_What to produce_. Copy exactly the lines of the data below that run from the line holding "(* ===== verification/BuildRaces.v ===== *)" through the line holding "count classes and", both ends included.

_Data to process_.
[Start of Attachment]

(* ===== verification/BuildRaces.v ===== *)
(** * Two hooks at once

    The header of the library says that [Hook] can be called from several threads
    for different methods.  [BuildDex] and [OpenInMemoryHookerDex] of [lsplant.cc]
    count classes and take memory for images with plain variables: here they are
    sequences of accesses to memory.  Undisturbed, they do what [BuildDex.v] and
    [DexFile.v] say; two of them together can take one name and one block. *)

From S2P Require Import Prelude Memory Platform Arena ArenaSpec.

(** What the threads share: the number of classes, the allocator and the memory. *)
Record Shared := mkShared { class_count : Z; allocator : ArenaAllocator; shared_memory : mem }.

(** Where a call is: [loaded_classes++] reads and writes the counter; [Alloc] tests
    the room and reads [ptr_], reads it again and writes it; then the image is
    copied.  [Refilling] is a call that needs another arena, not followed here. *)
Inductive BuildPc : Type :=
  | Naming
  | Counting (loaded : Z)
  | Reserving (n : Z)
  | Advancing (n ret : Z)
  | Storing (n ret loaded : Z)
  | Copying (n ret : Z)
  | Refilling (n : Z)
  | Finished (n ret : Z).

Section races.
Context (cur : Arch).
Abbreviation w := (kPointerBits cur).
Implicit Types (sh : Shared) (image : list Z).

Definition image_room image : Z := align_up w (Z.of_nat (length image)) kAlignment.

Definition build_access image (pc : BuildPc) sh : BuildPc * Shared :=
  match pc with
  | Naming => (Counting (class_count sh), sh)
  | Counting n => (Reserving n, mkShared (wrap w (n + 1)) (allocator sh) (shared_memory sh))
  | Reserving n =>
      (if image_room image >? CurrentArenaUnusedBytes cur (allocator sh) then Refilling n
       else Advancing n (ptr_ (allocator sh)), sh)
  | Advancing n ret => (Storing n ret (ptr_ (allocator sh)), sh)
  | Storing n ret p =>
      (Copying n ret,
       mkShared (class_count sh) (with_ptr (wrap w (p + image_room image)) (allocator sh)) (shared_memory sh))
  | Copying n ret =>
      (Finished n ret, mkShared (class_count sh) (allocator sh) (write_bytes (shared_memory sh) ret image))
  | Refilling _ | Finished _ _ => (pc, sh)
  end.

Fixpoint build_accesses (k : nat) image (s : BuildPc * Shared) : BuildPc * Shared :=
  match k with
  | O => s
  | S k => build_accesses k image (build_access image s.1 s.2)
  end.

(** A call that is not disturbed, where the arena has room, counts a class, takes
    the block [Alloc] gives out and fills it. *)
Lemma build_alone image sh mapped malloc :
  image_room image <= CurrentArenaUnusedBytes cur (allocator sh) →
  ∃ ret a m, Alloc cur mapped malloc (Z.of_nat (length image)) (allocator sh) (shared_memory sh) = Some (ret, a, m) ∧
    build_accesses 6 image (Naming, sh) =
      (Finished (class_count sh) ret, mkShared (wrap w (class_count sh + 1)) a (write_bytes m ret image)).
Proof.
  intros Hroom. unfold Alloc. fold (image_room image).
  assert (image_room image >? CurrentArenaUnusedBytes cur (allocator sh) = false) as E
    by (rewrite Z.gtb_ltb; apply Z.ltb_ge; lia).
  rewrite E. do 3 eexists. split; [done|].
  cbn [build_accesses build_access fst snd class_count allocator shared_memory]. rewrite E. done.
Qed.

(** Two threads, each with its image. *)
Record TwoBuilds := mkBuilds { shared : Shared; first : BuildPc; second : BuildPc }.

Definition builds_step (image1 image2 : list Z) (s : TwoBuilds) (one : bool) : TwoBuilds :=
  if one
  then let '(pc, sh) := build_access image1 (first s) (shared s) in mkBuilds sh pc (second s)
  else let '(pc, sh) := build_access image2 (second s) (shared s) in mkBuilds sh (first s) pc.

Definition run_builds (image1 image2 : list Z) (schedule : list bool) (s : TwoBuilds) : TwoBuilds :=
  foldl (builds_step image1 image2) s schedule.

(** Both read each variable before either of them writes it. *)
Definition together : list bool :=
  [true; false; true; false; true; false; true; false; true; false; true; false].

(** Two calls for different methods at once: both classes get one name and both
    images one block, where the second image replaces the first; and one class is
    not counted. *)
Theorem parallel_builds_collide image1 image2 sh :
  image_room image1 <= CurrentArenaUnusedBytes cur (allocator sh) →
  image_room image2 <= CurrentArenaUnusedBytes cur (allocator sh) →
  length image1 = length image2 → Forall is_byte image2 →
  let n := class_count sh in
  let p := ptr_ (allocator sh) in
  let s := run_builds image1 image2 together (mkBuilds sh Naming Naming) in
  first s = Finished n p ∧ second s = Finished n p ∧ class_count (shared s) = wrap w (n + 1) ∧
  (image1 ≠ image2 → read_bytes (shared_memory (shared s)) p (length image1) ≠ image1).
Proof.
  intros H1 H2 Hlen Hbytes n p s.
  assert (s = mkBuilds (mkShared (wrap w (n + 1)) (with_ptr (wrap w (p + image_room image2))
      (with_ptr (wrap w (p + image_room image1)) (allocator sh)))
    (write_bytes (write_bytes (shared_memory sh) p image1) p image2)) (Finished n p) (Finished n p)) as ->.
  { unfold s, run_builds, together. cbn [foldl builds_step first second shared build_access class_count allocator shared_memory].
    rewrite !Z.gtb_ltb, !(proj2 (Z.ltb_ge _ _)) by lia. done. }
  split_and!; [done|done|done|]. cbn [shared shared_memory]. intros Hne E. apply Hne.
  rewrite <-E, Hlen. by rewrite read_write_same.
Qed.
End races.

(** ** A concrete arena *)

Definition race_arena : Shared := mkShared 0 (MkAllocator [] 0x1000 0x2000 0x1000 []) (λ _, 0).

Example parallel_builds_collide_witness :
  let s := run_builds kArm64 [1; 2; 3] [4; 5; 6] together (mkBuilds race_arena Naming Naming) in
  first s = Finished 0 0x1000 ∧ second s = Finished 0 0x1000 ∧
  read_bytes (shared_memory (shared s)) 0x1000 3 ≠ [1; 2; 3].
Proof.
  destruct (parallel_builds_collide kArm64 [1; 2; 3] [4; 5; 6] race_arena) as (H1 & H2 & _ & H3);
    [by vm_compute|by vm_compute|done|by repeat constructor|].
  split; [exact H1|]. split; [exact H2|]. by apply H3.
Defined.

[End of Attachment]
[Start of Attachment]

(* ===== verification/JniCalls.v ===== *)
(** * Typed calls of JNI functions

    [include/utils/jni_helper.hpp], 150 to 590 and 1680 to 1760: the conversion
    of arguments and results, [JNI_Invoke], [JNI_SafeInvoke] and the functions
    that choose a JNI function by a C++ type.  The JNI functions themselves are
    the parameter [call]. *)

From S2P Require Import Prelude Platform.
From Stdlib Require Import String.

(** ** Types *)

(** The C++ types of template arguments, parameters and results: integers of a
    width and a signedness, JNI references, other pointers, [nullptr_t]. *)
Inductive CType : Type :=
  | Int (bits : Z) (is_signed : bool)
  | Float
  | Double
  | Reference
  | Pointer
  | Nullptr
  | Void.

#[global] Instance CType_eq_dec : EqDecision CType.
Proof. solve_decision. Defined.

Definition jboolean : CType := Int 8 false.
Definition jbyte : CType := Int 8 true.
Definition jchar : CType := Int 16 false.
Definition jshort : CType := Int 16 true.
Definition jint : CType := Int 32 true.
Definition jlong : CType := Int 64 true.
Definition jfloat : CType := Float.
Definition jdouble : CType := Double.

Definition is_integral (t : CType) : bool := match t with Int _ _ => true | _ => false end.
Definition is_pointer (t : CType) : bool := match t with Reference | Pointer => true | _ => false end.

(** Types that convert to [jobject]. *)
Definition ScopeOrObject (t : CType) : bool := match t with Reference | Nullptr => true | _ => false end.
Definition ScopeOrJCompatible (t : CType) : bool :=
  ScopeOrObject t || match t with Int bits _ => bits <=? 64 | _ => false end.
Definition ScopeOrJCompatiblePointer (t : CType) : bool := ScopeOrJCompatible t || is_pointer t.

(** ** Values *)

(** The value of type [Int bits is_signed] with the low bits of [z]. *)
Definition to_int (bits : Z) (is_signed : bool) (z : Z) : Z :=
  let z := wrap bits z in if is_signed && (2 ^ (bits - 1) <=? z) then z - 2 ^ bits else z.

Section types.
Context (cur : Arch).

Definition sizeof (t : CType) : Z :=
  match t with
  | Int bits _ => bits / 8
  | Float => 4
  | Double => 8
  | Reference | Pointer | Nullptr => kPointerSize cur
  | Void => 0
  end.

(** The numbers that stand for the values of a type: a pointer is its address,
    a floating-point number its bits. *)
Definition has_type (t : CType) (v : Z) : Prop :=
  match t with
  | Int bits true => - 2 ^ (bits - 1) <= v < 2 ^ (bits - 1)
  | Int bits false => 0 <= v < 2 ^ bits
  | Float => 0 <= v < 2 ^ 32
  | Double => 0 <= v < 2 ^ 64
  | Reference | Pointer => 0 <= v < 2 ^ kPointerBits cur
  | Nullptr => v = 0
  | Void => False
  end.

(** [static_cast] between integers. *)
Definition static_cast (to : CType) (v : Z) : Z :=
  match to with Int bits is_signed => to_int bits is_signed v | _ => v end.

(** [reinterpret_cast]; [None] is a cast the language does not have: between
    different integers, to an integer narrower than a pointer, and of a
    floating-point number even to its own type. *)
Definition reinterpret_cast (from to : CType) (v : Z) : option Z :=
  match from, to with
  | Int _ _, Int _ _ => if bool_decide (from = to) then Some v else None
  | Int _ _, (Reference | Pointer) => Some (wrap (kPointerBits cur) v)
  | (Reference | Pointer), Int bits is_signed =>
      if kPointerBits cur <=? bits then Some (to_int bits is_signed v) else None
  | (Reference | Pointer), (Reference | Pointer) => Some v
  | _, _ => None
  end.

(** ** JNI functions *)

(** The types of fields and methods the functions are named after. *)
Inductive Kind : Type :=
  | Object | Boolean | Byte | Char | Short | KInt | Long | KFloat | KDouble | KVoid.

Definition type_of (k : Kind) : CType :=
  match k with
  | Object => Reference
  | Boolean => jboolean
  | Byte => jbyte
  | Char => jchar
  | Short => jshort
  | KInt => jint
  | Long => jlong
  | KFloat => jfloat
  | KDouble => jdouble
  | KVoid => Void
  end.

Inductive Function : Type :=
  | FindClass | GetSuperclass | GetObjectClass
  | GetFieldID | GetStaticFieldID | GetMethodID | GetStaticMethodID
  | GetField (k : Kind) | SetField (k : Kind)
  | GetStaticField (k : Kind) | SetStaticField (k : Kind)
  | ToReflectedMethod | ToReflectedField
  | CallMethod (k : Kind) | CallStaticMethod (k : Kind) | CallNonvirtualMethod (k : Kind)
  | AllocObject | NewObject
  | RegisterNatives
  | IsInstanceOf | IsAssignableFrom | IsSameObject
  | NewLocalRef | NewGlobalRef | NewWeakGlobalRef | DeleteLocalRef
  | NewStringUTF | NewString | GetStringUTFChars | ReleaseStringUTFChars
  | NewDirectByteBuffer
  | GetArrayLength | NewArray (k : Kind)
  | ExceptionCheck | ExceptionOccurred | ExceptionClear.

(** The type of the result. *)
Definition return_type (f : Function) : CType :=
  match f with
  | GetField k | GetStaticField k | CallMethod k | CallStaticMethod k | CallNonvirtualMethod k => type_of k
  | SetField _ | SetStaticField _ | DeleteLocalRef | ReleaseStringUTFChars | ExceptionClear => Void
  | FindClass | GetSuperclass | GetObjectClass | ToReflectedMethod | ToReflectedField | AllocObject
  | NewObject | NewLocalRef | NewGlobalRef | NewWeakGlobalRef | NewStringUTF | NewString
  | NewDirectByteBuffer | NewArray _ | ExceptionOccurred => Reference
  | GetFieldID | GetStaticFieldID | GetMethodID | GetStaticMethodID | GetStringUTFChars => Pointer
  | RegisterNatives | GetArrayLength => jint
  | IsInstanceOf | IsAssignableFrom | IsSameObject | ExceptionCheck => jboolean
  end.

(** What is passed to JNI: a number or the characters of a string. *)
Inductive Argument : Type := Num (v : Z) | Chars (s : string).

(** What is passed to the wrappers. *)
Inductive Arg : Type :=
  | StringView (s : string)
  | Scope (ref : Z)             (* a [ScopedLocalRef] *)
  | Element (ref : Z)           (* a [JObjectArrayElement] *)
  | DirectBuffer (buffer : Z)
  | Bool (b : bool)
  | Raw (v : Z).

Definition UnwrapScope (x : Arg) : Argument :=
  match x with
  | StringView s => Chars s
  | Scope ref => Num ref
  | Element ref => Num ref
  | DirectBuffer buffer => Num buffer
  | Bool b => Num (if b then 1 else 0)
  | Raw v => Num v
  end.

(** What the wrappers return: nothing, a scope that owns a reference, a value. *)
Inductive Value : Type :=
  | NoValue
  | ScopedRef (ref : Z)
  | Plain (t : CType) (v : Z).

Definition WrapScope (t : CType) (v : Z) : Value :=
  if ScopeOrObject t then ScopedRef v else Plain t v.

[End of Attachment]

_Response below_.
(* ===== verification/BuildRaces.v ===== *)
(** * Two hooks at once

    The header of the library says that [Hook] can be called from several threads
    for different methods.  [BuildDex] and [OpenInMemoryHookerDex] of [lsplant.cc]
    count classes and take memory for images with plain variables: here they are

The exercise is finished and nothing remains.